Yun-Yong Park 1 , 2 , 3 , Bo Hwa Sohn 1 , 2 , Randy L. Johnson 4 , Myoung-Hee Kang 3 , Sang Bae Kim 1 , 2 , Jae-Jun Shim 1 , 2 , 5 , Lingegowda S. Mangala 6 , 7 , Ji Hoon Kim 8 , Jeong Eun Yoo 9 , Cristian Rodriguez-Aguayo 7 , 10 , Sunila Pradeep 6 , Jun Eul Hwang 1 , 2 , Hee-Jin Jang 1 , 2 , Hyun-Sung Lee 1 , 2 , Rajesha Rupaimoole 6 , Gabriel Lopez-Berestein 7 , 10 , Woojin Jeong 11 , Inn Sun Park 1 , Young Nyun Park 9 , Anil K. Sood 6 , 7 , 12 , Gordon B. Mills 1 , 2 , Ju-Seog Lee 1 , 2
26 November 2015
Metabolic activation is a common feature of many cancer cells and is frequently associated with the clinical outcomes of various cancers, including hepatocellular carcinoma (HCC). Thus, aberrantly activated metabolic pathways in cancer cells are attractive targets for cancer therapy. YAP1 and TAZ are oncogenic downstream effectors of the Hippo tumor suppressor pathway, which is frequently inactivated in many cancers.
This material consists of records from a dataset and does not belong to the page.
(* ===== verification/Umalloc.v ===== *)
(** * The user-level allocator (umalloc.c)

    free, morecore and malloc of Kernighan and Ritchie's allocator.  A header is
    two words at its address, kept in the functions [h_ptr] and [h_size];
    [Header] arithmetic is on multiples of 8.  [base] is the address of the
    static header, and [grow] tells whether sbrk succeeds in adding bytes to the
    heap, whose end is [h_brk]. *)

From S2P Require Import Prelude.
From S2P Require Import Mmu.

Record heap : Type := MkHeap { h_ptr : Z -> Z; h_size : Z -> Z; h_freep : Z; h_brk : Z }.

Definition fset (f : Z -> Z) (a v : Z) : Z -> Z := fun x => if x =? a then v else f x.
Definition set_ptr (a v : Z) (h : heap) : heap := MkHeap (fset (h_ptr h) a v) (h_size h) (h_freep h) (h_brk h).
Definition set_size (a v : Z) (h : heap) : heap := MkHeap (h_ptr h) (fset (h_size h) a v) (h_freep h) (h_brk h).
Definition set_freep (p : Z) (h : heap) : heap := MkHeap (h_ptr h) (h_size h) p (h_brk h).
Definition set_brk (b : Z) (h : heap) : heap := MkHeap (h_ptr h) (h_size h) (h_freep h) b.

Definition sizeof_Header : Z := 8.
(** [p + n] for a [Header] pointer. *)
Definition hplus (p n : Z) : Z := p + sizeof_Header * n.

Section Umalloc.
Context (base : Z) (grow : Z -> Z -> bool).

(** The search of free for the block below [bp]. *)
Fixpoint free_find (fuel : nat) (h : heap) (bp p : Z) : option Z :=
  if (bp >? p) && (bp <? h_ptr h p) then Some p
  else if (p >=? h_ptr h p) && ((bp >? p) || (bp <? h_ptr h p)) then Some p
  else match fuel with
       | O => None
       | S fuel => free_find fuel h bp (h_ptr h p)
       end.

(** A list of headers has at most one for every 8 bytes of memory. *)
Definition list_fuel (h : heap) : nat := Z.to_nat (h_brk h / sizeof_Header + 2).

Definition free (ap : Z) : M heap unit := fun h =>
  let bp := ap - sizeof_Header in
  match free_find (list_fuel h) h bp (h_freep h) with
  | None => Fail FFuel
  | Some p =>
      let h :=
        if hplus bp (h_size h bp) =? h_ptr h p then
          let q := h_ptr h p in
          set_ptr bp (h_ptr h q) (set_size bp (u32 (h_size h bp + h_size h q)) h)
        else set_ptr bp (h_ptr h p) h in
      let h :=
        if hplus p (h_size h p) =? bp then
          set_ptr p (h_ptr h bp) (set_size p (u32 (h_size h p + h_size h bp)) h)
        else set_ptr p bp h in
      Ret tt (set_freep p h)
  end.

Definition sbrk (n : Z) : M heap Z := fun h =>
  if grow (h_brk h) n then Ret (h_brk h) (set_brk (h_brk h + n) h) else Ret (-1) h.

Definition morecore (nu : Z) : M heap Z :=
  let nu := if nu <? 4096 then 4096 else nu in
  let! p := sbrk (i32 (u32 (nu * sizeof_Header))) in
  if p =? -1 then ret 0 else
  modify (set_size p nu) ;;
  free (hplus p 1) ;;
  get h_freep.

(** The block found at [p] after [prevp]: whole, or its tail end. *)
Definition take_block (nunits prevp p : Z) : M heap Z := fun h =>
  let '(p, h) :=
    if h_size h p =? nunits then (p, set_ptr prevp (h_ptr h p) h)
    else
      let h := set_size p (h_size h p - nunits) h in
      let p := hplus p (h_size h p) in
      (p, set_size p nunits h) in
  Ret (hplus p 1) (set_freep prevp h).

Fixpoint malloc_loop (fuel : nat) (nunits prevp p : Z) : M heap Z :=
  match fuel with
  | O => out_of_fuel
  | S fuel =>
      let! size := get (fun h => h_size h p) in
      if size >=? nunits then take_block nunits prevp p else
      let! freep := get h_freep in
      if p =? freep then
        let! p := morecore nunits in
        if p =? 0 then ret 0 else
        let! q := get (fun h => h_ptr h p) in
        malloc_loop fuel nunits p q
      else
        let! q := get (fun h => h_ptr h p) in
        malloc_loop fuel nunits p q
  end.

Definition malloc (nbytes : Z) : M heap Z :=
  let nunits := u32 (u32 (nbytes + sizeof_Header - 1) / sizeof_Header + 1) in
  (let! freep := get h_freep in
   if freep =? 0 then modify (fun h => set_size base 0 (set_freep base (set_ptr base base h))) else ret tt) ;;
  let! prevp := get h_freep in
  let! p := get (fun h => h_ptr h prevp) in
  let! fuel := get (fun h => (2 * list_fuel h)%nat) in
  malloc_loop fuel nunits prevp p.

End Umalloc.

(** The number of units is computed with a sum that wraps around: a request of
    almost [2^32] bytes gets the block of a request of none. *)
Lemma malloc_wraps base grow n h : 4294967289 <= n < 4294967296 -> malloc base grow n h = malloc base grow 0 h.
Proof.
  intros Hn. unfold malloc. replace (u32 (n + sizeof_Header - 1) / sizeof_Header) with (u32 (0 + sizeof_Header - 1) / sizeof_Header); [done|].
  unfold u32, sizeof_Header. dlia.
Qed.

(** * The allocator hands out disjoint blocks

    The free list is a circle through [base] in the order of the addresses.  A
    block is a pair of its header's address and its size in units of 8 bytes. *)

Local Abbreviation blk := (Z * Z)%type (only parsing).

Lemma fset_eq f a v : fset f a v a = v.
Proof. unfold fset. by rewrite Z.eqb_refl. Qed.
Lemma fset_ne f a v x : x <> a -> fset f a v x = f x.
Proof. intros H. unfold fset. by rewrite (proj2 (Z.eqb_neq _ _) H). Qed.

(** ** Disjoint blocks *)

Definition sep (x y : blk) : Prop := x.1 + 8 * x.2 <= y.1 \/ y.1 + 8 * y.2 <= x.1.

Fixpoint disj (B : list blk) : Prop :=
  match B with
  | [] => True
  | x :: B => Forall (sep x) B /\ disj B
  end.

Lemma sep_sym x y : sep x y -> sep y x.
Proof. unfold sep. tauto. Qed.

#[local] Instance disj_perm : Proper ((≡ₚ) ==> impl) disj.
Proof.
  intros B B' H. induction H as [|x B B' HP IH|x y B|B1 B2 B3 _ IH1 _ IH2]; intros HD; [done|..|by apply IH2, IH1].
  - destruct HD as [H1 H2]. split; [by rewrite <- HP|by apply IH].
  - destruct HD as [[H1 H2]%Forall_cons [H3 H4]]. split; [apply List.Forall_cons; [by apply sep_sym|done]|]. by split.
Qed.

Lemma disj_swap x y B : disj (x :: y :: B) -> disj (y :: x :: B).
Proof. apply disj_perm, Permutation_swap. Qed.

Lemma disj_split a s n B : 1 <= n < s -> disj ((a, s) :: B) -> disj ((a, s - n) :: (a + 8 * (s - n), n) :: B).
Proof.
  intros Hn [H1 H2]. split; [apply List.Forall_cons; [left; cbn; lia|]|split; [|done]].
  all: eapply Forall_impl; [exact H1|]; intros [b t]; unfold sep; cbn; lia.
Qed.

Lemma disj_merge a s t B : 0 <= s -> 0 <= t -> Forall (fun b : blk => 1 <= b.2 \/ b.1 < a) B -> disj ((a, s) :: (a + 8 * s, t) :: B) -> disj ((a, s + t) :: B).
Proof.
  intros Hs Ht HB [[_ H1]%Forall_cons [H2 H3]]. split; [|done]. rewrite Forall_forall in H1, H2, HB. apply Forall_forall. intros [b u] Hx.
  specialize (H1 _ Hx). specialize (H2 _ Hx). specialize (HB _ Hx). unfold sep in *. cbn in *. lia.
Qed.

(** ** The free list *)

Definition head_addr (l : list blk) (e : Z) : Z := match l with [] => e | (a, _) :: _ => a end.

(** The headers of [l] hold their sizes and link to the next, the last to [e]. *)
Fixpoint chain (h : heap) (l : list blk) (e : Z) : Prop :=
  match l with
  | [] => True
  | (a, s) :: l' => h_size h a = s /\ h_ptr h a = head_addr l' e /\ chain h l' e
  end.

(** Ascending, with gaps between the blocks: adjacent blocks are merged. *)
Fixpoint asc (lo : Z) (l : list blk) : Prop :=
  match l with
  | [] => True
  | (a, s) :: l' => lo < a /\ 0 <= s /\ asc (a + 8 * s) l'
  end.

Lemma head_addr_app l l' e : head_addr (l ++ l') e = head_addr l (head_addr l' e).
Proof. by destruct l as [|[a s] l]. Qed.

Lemma chain_app h l l' e : chain h (l ++ l') e <-> chain h l (head_addr l' e) /\ chain h l' e.
Proof. induction l as [|[a s] l IH]; cbn; [tauto|]. rewrite IH, head_addr_app. tauto. Qed.

Lemma chain_frame h h' l e :
  chain h l e -> (forall a s, (a, s) ∈ l -> h_ptr h' a = h_ptr h a /\ h_size h' a = h_size h a) -> chain h' l e.
Proof.
  induction l as [|[a s] l IH]; cbn; [done|]. intros (H1 & H2 & H3) HF. destruct (HF a s) as [E1 E2]; [left|]. rewrite E1, E2.
  split_and!; auto. apply IH; [done|]. intros b t Hb. apply (HF b t). by right.
Qed.

(** Where the last block ends. *)
Fixpoint end_of (lo : Z) (l : list blk) : Z := match l with [] => lo | (a, s) :: l' => end_of (a + 8 * s) l' end.

Lemma asc_app lo l l' : asc lo (l ++ l') <-> asc lo l /\ asc (end_of lo l) l'.
Proof. revert lo. induction l as [|[a s] l IH]; intros lo; cbn; [tauto|]. rewrite IH. tauto. Qed.

Lemma end_of_app lo l l' : end_of lo (l ++ l') = end_of (end_of lo l) l'.
Proof. revert lo. induction l as [|[a s] l IH]; intros lo; cbn; [done|apply IH]. Qed.

Lemma end_of_le lo l a s : asc lo l -> (a, s) ∈ l -> a + 8 * s <= end_of lo l.
Proof.
  assert (Hle : forall l lo, asc lo l -> lo <= end_of lo l).
  { clear. induction l as [|[b t] l IH]; intros lo; cbn; [lia|]. intros (? & ? & H). specialize (IH _ H). lia. }
  revert lo. induction l as [|[b t] l IH]; intros lo; cbn; [by intros _ ?%not_elem_of_nil|]. intros (H1 & H2 & H3) [E|Hin]%elem_of_cons.
  - injection E as -> ->. by apply Hle.
  - by apply IH.
Qed.

Lemma asc_weaken lo lo' l : lo' <= lo -> asc lo l -> asc lo' l.
Proof. destruct l as [|[a s] l]; cbn; [done|]. intros ? (? & ? & ?). split_and!; auto. lia. Qed.

Lemma asc_above lo l a s : asc lo l -> (a, s) ∈ l -> lo < a /\ 0 <= s.
Proof.
  revert lo. induction l as [|[b t] l IH]; intros lo; cbn; [by intros _ ?%not_elem_of_nil|]. intros (H1 & H2 & H3) [E|Hin]%elem_of_cons.
  - injection E as -> ->. done.
  - destruct (IH _ H3 Hin). lia.
Qed.

(** ** The search of free *)

(** Decide the next condition, by arithmetic. *)
Ltac cond := match goal with |- context [if ?b then _ else _] => destruct b eqn:?; try lia end.

(** Facts about every block of a list, taken apart and put together. *)
Ltac blocks :=
  repeat match goal with
  | H : Forall _ (_ ++ _) |- _ => apply Forall_app in H as [? ?]
  | H : Forall _ (_ :: _) |- _ => apply Forall_cons in H as [? ?]
  | |- Forall _ (_ ++ _) => apply Forall_app; split
  | |- Forall _ (_ :: _) => apply List.Forall_cons
  end; auto.

Section Search.
Context (base : Z).
Implicit Types (h : heap) (l M L : list blk).

Lemma find_low h bp q sq L M fuel lo :
  chain h (M ++ (q, sq) :: L) base -> asc lo (M ++ (q, sq) :: L) -> base <= lo + 1 -> q < bp -> bp < head_addr L (bp + 1) ->
  (length M <= fuel)%nat -> free_find fuel h bp (head_addr (M ++ (q, sq) :: L) base) = Some q.
Proof.
  revert fuel lo. induction M as [|[a s] M IH]; intros fuel lo Hc Ha Hlo Hq HL Hf; cbn [app chain asc head_addr] in *.
  - destruct Hc as (_ & Hp & _). destruct Ha as (Hlq & _). assert (E : free_find fuel h bp q = Some q); [|done].
    destruct fuel; cbn [free_find]; rewrite Hp; destruct L as [|[r sr] L]; cbn [head_addr] in *.
    all: cond; try done; cond; done.
  - destruct Hc as (_ & Hp & Hc). destruct Ha as (Hla & Hs & Ha). destruct fuel as [|fuel]; [cbn in Hf; lia|].
    assert (Hn : a + 8 * s < head_addr (M ++ (q, sq) :: L) base <= q).
    { destruct M as [|[b t] M]; cbn in *; [lia|]. destruct Ha as (? & ? & Ha). split; [lia|].
      destruct (asc_above _ _ q sq Ha) as [? _]; [apply elem_of_app; right; left|]. lia. }
    cbn [free_find]. rewrite Hp. cond. cond.
    apply (IH fuel (a + 8 * s)); auto; try lia. cbn in Hf. lia.
Qed.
Our study revealed that YAP1/ TAZ regulates amino acid metabolism by up-regulating expression of the amino acid transporters SLC38A1 and SLC7A5. Subsequently, increased uptake of amino acids by the transporters activates mTORC1, a master regulator of cell growth, and stimulates cell proliferation. We also show that high expression of SLC38A1 and SLC7A5 is significantly associated with shorter survival in HCC patients. Furthermore, inhibition of the transporters and mTORC1 significantly block YAP1/TAZ-mediated tumorigenesis in the liver. These findings elucidate regulatory networks connecting the Hippo pathway to mTORC1 through amino acid metabolism and the mechanism’s potential clinical implications for treating HCC.